_Collected data entries_.
- Opening Delimiter -

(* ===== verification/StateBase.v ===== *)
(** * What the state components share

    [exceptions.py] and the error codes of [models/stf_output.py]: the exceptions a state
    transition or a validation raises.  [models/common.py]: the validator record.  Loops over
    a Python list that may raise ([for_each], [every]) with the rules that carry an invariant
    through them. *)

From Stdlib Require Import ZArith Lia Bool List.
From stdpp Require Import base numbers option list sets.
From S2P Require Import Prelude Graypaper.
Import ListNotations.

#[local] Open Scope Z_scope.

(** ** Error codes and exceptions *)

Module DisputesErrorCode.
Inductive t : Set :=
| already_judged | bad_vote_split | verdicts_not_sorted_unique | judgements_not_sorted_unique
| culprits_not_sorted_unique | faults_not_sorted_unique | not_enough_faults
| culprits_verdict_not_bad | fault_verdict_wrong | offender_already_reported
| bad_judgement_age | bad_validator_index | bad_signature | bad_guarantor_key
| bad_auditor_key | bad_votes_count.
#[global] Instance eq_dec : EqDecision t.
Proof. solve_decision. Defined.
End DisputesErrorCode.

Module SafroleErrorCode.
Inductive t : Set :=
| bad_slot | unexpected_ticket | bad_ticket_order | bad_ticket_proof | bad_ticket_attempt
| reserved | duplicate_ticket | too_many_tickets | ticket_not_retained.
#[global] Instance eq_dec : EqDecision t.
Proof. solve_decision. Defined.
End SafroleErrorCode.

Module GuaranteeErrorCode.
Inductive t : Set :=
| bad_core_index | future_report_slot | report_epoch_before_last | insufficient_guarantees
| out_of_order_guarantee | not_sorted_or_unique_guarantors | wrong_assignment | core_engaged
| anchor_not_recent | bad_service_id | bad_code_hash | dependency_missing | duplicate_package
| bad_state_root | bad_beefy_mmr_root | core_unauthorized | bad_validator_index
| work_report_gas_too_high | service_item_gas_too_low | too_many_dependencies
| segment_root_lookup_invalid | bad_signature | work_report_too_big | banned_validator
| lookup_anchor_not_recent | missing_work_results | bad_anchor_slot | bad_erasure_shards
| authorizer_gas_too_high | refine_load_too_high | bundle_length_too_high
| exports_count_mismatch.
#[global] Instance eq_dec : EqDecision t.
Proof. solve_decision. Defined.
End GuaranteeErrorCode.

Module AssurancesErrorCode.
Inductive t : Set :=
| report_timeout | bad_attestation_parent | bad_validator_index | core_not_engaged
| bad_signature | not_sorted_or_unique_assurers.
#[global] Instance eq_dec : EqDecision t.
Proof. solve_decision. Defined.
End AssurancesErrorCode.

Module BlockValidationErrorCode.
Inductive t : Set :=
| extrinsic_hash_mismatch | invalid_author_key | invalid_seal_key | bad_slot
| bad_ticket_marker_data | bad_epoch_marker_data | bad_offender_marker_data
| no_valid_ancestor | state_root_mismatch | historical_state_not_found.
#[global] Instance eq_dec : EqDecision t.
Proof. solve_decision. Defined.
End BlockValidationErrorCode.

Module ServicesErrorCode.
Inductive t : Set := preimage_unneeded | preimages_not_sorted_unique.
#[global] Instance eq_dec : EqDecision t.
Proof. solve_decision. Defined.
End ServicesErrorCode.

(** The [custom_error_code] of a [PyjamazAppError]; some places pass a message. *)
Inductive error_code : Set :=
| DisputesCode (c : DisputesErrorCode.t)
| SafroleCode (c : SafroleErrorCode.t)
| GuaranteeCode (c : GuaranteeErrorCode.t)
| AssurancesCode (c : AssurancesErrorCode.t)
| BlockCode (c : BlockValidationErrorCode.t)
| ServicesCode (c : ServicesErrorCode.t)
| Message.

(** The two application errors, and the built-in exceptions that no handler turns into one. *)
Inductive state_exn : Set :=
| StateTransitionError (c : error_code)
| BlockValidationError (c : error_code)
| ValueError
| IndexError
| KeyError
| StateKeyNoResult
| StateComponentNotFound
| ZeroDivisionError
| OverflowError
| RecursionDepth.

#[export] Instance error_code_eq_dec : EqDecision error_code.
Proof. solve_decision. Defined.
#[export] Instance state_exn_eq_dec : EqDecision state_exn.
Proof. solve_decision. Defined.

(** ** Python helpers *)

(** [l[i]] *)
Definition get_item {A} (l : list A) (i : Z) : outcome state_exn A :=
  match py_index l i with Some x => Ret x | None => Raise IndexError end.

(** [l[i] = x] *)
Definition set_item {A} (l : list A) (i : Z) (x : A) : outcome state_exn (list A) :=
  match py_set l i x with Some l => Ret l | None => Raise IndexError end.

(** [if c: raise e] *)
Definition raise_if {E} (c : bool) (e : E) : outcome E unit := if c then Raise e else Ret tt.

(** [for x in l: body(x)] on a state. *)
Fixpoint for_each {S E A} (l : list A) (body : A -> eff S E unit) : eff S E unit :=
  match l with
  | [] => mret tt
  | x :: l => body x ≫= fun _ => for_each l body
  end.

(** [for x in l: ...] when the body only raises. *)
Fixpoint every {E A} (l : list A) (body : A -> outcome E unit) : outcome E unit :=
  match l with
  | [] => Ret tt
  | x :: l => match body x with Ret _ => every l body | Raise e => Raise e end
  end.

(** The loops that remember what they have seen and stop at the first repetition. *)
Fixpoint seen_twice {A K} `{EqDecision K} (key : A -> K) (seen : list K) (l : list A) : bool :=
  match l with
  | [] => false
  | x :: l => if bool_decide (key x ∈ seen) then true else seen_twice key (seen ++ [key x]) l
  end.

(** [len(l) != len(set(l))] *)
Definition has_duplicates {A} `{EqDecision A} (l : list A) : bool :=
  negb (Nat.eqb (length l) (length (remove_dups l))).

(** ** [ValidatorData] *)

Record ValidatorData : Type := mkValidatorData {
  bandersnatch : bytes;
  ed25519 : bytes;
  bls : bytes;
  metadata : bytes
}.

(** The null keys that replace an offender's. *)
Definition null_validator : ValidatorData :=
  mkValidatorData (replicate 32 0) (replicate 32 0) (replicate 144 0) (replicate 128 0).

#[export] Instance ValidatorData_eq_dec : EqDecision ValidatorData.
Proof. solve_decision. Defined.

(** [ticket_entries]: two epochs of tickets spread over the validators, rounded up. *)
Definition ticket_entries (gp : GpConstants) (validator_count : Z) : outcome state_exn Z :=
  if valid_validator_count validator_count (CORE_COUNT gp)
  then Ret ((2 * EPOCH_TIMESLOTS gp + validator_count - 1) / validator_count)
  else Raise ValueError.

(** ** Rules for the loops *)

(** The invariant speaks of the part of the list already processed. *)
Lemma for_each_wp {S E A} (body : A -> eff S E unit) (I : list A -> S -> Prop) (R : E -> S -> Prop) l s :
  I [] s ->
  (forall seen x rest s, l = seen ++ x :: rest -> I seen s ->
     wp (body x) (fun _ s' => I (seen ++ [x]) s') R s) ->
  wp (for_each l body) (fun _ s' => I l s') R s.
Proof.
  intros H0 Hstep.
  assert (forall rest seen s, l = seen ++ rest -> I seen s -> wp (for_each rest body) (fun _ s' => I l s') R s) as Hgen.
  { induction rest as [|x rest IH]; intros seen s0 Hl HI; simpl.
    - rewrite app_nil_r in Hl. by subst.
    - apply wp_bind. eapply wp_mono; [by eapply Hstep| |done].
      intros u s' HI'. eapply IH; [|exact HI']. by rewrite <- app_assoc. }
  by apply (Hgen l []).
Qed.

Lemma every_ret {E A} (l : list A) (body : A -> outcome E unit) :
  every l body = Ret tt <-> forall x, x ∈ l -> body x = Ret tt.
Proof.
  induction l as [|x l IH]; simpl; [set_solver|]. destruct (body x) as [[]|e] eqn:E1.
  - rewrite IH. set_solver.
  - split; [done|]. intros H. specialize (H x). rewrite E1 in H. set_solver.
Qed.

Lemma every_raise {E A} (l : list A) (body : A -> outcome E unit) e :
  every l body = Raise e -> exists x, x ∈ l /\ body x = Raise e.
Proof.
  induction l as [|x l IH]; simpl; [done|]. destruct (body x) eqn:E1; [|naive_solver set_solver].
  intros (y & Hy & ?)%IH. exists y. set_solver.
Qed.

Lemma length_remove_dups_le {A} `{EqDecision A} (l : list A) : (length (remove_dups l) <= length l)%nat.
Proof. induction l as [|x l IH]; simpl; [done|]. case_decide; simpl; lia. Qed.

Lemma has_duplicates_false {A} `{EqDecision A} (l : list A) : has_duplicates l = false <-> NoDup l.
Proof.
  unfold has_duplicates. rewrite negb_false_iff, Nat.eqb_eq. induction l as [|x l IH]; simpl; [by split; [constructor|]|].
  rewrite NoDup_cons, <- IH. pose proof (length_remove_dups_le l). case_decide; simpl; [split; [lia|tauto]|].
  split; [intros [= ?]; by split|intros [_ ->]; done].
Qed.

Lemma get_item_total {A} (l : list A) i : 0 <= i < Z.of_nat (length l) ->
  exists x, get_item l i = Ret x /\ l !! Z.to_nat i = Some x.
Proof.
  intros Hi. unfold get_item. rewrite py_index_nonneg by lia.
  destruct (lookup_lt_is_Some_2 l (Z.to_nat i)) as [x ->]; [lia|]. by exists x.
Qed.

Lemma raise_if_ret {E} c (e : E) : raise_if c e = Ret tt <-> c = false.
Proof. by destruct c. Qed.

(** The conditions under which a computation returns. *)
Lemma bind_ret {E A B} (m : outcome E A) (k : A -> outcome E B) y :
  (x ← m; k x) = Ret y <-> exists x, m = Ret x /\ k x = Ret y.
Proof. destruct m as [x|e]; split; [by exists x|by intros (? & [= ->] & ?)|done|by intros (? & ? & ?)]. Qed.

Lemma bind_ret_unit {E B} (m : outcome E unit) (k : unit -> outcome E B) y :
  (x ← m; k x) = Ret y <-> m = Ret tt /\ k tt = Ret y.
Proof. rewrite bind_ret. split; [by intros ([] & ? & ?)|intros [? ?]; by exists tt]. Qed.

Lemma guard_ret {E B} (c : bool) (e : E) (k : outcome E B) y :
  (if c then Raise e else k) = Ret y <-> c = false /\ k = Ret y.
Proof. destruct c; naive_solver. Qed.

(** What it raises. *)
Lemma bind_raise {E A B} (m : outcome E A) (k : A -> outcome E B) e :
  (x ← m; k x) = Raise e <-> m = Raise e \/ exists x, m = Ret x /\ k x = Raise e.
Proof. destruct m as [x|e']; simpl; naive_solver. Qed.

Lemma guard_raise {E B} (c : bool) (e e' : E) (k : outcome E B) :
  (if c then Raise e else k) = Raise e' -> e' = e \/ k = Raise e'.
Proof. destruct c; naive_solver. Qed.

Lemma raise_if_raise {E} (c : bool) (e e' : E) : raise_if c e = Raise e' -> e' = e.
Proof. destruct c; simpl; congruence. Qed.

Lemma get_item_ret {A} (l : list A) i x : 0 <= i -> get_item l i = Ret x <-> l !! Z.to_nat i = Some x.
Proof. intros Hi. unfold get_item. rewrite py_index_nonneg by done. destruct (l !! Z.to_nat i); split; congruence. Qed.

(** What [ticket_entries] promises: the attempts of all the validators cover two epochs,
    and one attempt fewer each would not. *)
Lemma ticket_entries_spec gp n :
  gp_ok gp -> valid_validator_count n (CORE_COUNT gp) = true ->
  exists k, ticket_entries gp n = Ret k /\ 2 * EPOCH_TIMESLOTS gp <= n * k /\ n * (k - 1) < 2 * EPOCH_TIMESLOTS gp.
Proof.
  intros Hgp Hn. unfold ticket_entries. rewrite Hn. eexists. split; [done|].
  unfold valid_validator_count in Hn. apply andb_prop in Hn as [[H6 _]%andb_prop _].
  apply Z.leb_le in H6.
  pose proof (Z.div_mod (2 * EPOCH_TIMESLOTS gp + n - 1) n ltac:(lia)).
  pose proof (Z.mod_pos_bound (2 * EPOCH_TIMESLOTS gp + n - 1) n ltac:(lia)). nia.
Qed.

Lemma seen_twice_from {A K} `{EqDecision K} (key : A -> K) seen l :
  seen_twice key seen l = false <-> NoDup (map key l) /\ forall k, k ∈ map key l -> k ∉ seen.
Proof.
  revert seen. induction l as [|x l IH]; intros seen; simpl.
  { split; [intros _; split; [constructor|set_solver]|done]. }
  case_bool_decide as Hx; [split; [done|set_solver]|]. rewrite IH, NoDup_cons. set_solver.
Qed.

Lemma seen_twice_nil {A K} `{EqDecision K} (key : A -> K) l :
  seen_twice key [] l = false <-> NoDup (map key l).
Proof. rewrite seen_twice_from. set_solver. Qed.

- Closing Delimiter -

_ABOUT THIS EXERCISE_. Take every line above where "forall" appears and copy it.

_SOLUTION TO THE EXERCISE_.
  (forall seen x rest s, l = seen ++ x :: rest -> I seen s ->
  assert (forall rest seen s, l = seen ++ rest -> I seen s -> wp (for_each rest body) (fun _ s' => I l s') R s) as Hgen.
  every l body = Ret tt <-> forall x, x ∈ l -> body x = Ret tt.
  seen_twice key seen l = false <-> NoDup (map key l) /\ forall k, k ∈ map key l -> k ∉ seen.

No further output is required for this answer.